(* ===== verification/LdbCacheShards.v ===== *)
(** * LdbCacheShards: the whole cache, as its clients see it.

    A key's shard is that of its hash, so each shard sees the calls on its
    keys, in order, and what was proved of a shard holds of the cache. *)

From Stdlib Require Import ZifyBool.
From stdpp Require Import base tactics numbers list gmap strings.
From S2P Require Import Prelude LdbBloom LdbIter LdbBlock LdbFormat LdbTable LdbTableRead LdbCache LdbCacheRing LdbCacheTable LdbCacheSpec LdbCacheOps LdbCacheTrace.
Open Scope Z_scope.

Section Shards.
Context {V : Type}.
Implicit Types (c : LRUCache V) (a : acache V) (s : ShardedLRUCache V) (T : nat -> list (cache_op V)).

Inductive client_op : Type :=
  | CInsert (e : Z) (key : list Z) (value : V) (chg del : Z)
  | CLookup (key : list Z)
  | CRelease (p : Z)
  | CErase (key : list Z)
  | CPrune
  | CNewId.
Implicit Types (o : client_op) (ops : list client_op).

Definition client_step (o : client_op) (s : ShardedLRUCache V) : outcome (Z * ShardedLRUCache V) :=
  match o with
  | CInsert e key value chg del => cache_Insert e key value chg del s
  | CLookup key => cache_Lookup key s
  | CRelease p => s ← cache_Release p s; Done (0, s)
  | CErase key => s ← cache_Erase key s; Done (0, s)
  | CPrune => s ← cache_Prune s; Done (0, s)
  | CNewId => Done (cache_NewId s)
  end.

Fixpoint client_run (ops : list client_op) (s : ShardedLRUCache V) : outcome (list Z * ShardedLRUCache V) :=
  match ops with
  | [] => Done ([], s)
  | o :: ops => r ← client_step o s; rs ← client_run ops r.2; Done (r.1 :: rs.1, rs.2)
  end.

(** The handles clients hold of an entry. *)
Definition handles (x : LRUHandle V) : Z := refs x - if in_cache x then 1 else 0.

(** Memory given by [malloc] is not in use; only handles that are held are released. *)
Definition client_legal (o : client_op) (s : ShardedLRUCache V) : bool :=
  match o with
  | CInsert e _ _ _ _ => negb (e =? 0) && forallb (fun c => match mem c !! e with Some _ => false | None => true end) (shard_ s)
  | CRelease p => negb (p =? lru_) && negb (p =? in_use_) && match find_handle p (shard_ s) with Some x => 0 <? handles x | None => false end
  | _ => true
  end.

Fixpoint client_legal_run (ops : list client_op) (s : ShardedLRUCache V) : bool :=
  match ops with
  | [] => true
  | o :: ops => client_legal o s && match client_step o s with Done r => client_legal_run ops r.2 | _ => true end
  end.

(** The value inserted last under a key that was not erased. *)
Definition client_latest_step (key : list Z) (last : option V) o : option V :=
  match o with
  | CInsert _ key' value _ _ => if bool_decide (key = key') then Some value else last
  | CErase key' => if bool_decide (key = key') then None else last
  | _ => last
  end.
Definition client_latest (key : list Z) ops : option V := fold_left (client_latest_step key) ops None.
Definition client_inserted o : list (Z * list Z * option V) := match o with CInsert _ key value _ del => [(del, key, Some value)] | _ => [] end.

Definition client_charge o : Z := match o with CInsert _ _ _ chg _ => chg | _ => 0 end.
Definition client_roomy o : bool := match o with CPrune => false | CInsert _ _ _ chg _ => 0 <=? chg | _ => true end.
Definition client_total ops : Z := foldr (fun o n => client_charge o + n) 0 ops.

(** ** One shard per hash *)

Lemma done_pair {A B} (x x' : A) (y y' : B) : Done (x, y) = Done (x', y') -> y = y'.
Proof. by intros [= _ ->]. Qed.

Lemma HashSlice_total key : exists h, HashSlice key = Done h /\ 0 <= h < 2 ^ 32.
Proof.
  unfold HashSlice, Hash. cbv zeta. destruct (hash_words_total (length key) key (u32 (Z.lxor 0 (u64 (zlen key * hash_m)))) ltac:(lia) (u32_range _)) as (h & data & -> & Hh).
  cbn [mbind outcome_bind]. eexists. split; [done|]. by apply hash_tail_word.
Qed.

★ ★ ★ ★ ★

▶ [TASK ITEM]:
In the listing above, locate each line with "false" and copy it.

▶ [WRITTEN ANSWER]:
  | CInsert e _ _ _ _ => negb (e =? 0) && forallb (fun c => match mem c !! e with Some _ => false | None => true end) (shard_ s)
  | CRelease p => negb (p =? lru_) && negb (p =? in_use_) && match find_handle p (shard_ s) with Some x => 0 <? handles x | None => false end
Definition client_roomy o : bool := match o with CPrune => false | CInsert _ _ _ chg _ => 0 <=? chg | _ => true end.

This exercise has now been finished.